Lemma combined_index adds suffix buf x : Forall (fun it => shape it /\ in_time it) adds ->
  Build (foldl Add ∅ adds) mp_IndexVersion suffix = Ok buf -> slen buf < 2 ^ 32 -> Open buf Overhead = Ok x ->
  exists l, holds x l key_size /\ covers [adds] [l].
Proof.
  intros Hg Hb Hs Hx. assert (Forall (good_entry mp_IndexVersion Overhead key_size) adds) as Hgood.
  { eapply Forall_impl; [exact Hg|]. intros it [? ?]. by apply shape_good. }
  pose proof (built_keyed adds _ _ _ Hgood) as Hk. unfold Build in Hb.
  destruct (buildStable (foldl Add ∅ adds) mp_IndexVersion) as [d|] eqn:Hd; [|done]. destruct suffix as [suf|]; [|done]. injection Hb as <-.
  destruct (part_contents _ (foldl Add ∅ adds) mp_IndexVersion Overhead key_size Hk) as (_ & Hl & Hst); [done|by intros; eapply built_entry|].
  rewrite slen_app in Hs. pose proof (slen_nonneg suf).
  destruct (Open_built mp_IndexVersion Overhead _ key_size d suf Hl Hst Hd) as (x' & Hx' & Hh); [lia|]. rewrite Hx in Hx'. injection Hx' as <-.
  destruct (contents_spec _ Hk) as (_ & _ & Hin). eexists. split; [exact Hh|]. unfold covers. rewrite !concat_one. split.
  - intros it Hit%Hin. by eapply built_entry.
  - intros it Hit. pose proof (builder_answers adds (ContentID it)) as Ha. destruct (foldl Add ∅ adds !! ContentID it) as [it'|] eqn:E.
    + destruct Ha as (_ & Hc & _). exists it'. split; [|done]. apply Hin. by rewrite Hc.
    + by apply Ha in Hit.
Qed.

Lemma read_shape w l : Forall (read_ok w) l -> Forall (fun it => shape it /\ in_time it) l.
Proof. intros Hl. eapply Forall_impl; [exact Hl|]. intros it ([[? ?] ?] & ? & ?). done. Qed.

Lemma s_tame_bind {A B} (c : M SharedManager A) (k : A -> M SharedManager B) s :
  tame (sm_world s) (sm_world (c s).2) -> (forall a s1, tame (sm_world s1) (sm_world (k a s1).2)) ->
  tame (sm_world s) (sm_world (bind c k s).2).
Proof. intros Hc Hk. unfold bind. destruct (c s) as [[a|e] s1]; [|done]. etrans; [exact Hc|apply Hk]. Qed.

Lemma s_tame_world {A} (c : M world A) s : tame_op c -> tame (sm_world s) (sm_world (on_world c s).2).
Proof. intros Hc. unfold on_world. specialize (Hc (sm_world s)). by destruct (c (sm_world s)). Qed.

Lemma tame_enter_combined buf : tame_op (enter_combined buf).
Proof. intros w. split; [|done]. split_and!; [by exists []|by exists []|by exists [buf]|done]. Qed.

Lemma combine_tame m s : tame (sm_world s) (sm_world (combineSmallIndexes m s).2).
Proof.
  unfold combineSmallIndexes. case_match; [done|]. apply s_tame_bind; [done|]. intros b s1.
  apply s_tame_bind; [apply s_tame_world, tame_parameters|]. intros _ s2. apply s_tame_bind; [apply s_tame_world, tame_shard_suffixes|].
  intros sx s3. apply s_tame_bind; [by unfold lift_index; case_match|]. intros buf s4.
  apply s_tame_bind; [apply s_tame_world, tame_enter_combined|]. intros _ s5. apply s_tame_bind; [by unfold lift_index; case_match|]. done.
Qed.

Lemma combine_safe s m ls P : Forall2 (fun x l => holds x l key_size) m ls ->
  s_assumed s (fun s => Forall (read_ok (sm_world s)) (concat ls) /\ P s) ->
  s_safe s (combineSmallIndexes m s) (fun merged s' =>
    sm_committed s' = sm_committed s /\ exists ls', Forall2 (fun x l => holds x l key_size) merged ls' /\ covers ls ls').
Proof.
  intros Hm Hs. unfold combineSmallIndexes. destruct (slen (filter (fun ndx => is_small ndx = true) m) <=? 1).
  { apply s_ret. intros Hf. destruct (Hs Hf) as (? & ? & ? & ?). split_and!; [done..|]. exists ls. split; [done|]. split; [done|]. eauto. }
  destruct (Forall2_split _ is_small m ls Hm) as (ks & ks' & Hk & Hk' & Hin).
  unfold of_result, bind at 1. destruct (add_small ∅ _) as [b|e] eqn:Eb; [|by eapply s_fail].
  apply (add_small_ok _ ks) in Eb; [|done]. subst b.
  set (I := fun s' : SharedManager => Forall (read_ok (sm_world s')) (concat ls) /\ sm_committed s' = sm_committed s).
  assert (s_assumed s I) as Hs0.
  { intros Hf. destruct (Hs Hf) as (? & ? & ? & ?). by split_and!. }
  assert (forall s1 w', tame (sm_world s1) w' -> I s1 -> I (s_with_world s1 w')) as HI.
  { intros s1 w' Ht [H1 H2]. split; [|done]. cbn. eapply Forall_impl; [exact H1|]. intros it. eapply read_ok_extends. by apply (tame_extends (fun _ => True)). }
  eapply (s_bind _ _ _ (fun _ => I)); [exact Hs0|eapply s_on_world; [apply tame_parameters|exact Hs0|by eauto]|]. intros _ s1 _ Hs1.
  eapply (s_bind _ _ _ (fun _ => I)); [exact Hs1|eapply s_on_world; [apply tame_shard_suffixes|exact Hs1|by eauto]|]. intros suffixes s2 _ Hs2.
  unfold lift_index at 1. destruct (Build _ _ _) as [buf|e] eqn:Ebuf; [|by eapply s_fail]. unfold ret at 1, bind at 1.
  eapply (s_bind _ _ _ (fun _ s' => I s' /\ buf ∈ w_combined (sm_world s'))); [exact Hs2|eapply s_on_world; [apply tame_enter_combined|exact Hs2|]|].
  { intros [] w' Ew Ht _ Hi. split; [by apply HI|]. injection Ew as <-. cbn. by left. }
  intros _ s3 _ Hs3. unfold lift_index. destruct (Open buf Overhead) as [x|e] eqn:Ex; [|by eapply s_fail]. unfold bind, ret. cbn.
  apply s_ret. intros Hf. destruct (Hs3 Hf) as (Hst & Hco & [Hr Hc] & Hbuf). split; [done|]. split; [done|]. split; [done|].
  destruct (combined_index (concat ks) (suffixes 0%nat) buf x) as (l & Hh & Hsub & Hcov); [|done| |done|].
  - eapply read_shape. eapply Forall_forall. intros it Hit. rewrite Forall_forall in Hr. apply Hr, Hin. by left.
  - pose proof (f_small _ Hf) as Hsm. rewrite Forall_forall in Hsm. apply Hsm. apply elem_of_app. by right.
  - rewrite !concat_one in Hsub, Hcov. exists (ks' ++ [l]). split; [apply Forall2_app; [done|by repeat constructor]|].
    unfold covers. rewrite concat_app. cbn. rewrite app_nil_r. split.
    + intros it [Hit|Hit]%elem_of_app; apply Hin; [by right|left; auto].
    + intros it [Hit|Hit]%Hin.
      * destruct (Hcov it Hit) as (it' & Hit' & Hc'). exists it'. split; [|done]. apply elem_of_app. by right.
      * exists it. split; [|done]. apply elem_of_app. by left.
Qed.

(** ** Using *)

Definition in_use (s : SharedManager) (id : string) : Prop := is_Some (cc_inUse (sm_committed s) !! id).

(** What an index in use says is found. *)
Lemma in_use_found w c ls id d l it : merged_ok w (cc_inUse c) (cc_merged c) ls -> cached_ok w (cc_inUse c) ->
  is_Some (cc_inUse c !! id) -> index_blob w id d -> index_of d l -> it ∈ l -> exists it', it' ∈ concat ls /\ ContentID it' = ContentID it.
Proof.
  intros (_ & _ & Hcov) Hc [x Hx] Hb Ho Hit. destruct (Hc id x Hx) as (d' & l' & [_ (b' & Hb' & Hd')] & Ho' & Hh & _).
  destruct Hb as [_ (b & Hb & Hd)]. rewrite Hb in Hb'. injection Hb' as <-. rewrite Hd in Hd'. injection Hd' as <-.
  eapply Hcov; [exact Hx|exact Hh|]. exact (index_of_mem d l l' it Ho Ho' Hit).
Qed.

━━━━━━━━━━

- [Exercise aim]
What are the lines, exactly as written above, from the line with "Proof. intros Hc Hk." to the line with "Proof. intros w.", both included? Output only those.

- [The answer]
Proof. intros Hc Hk. unfold bind. destruct (c s) as [[a|e] s1]; [|done]. etrans; [exact Hc|apply Hk]. Qed.

Lemma s_tame_world {A} (c : M world A) s : tame_op c -> tame (sm_world s) (sm_world (on_world c s).2).
Proof. intros Hc. unfold on_world. specialize (Hc (sm_world s)). by destruct (c (sm_world s)). Qed.

Lemma tame_enter_combined buf : tame_op (enter_combined buf).
Proof. intros w. split; [|done]. split_and!; [by exists []|by exists []|by exists [buf]|done]. Qed.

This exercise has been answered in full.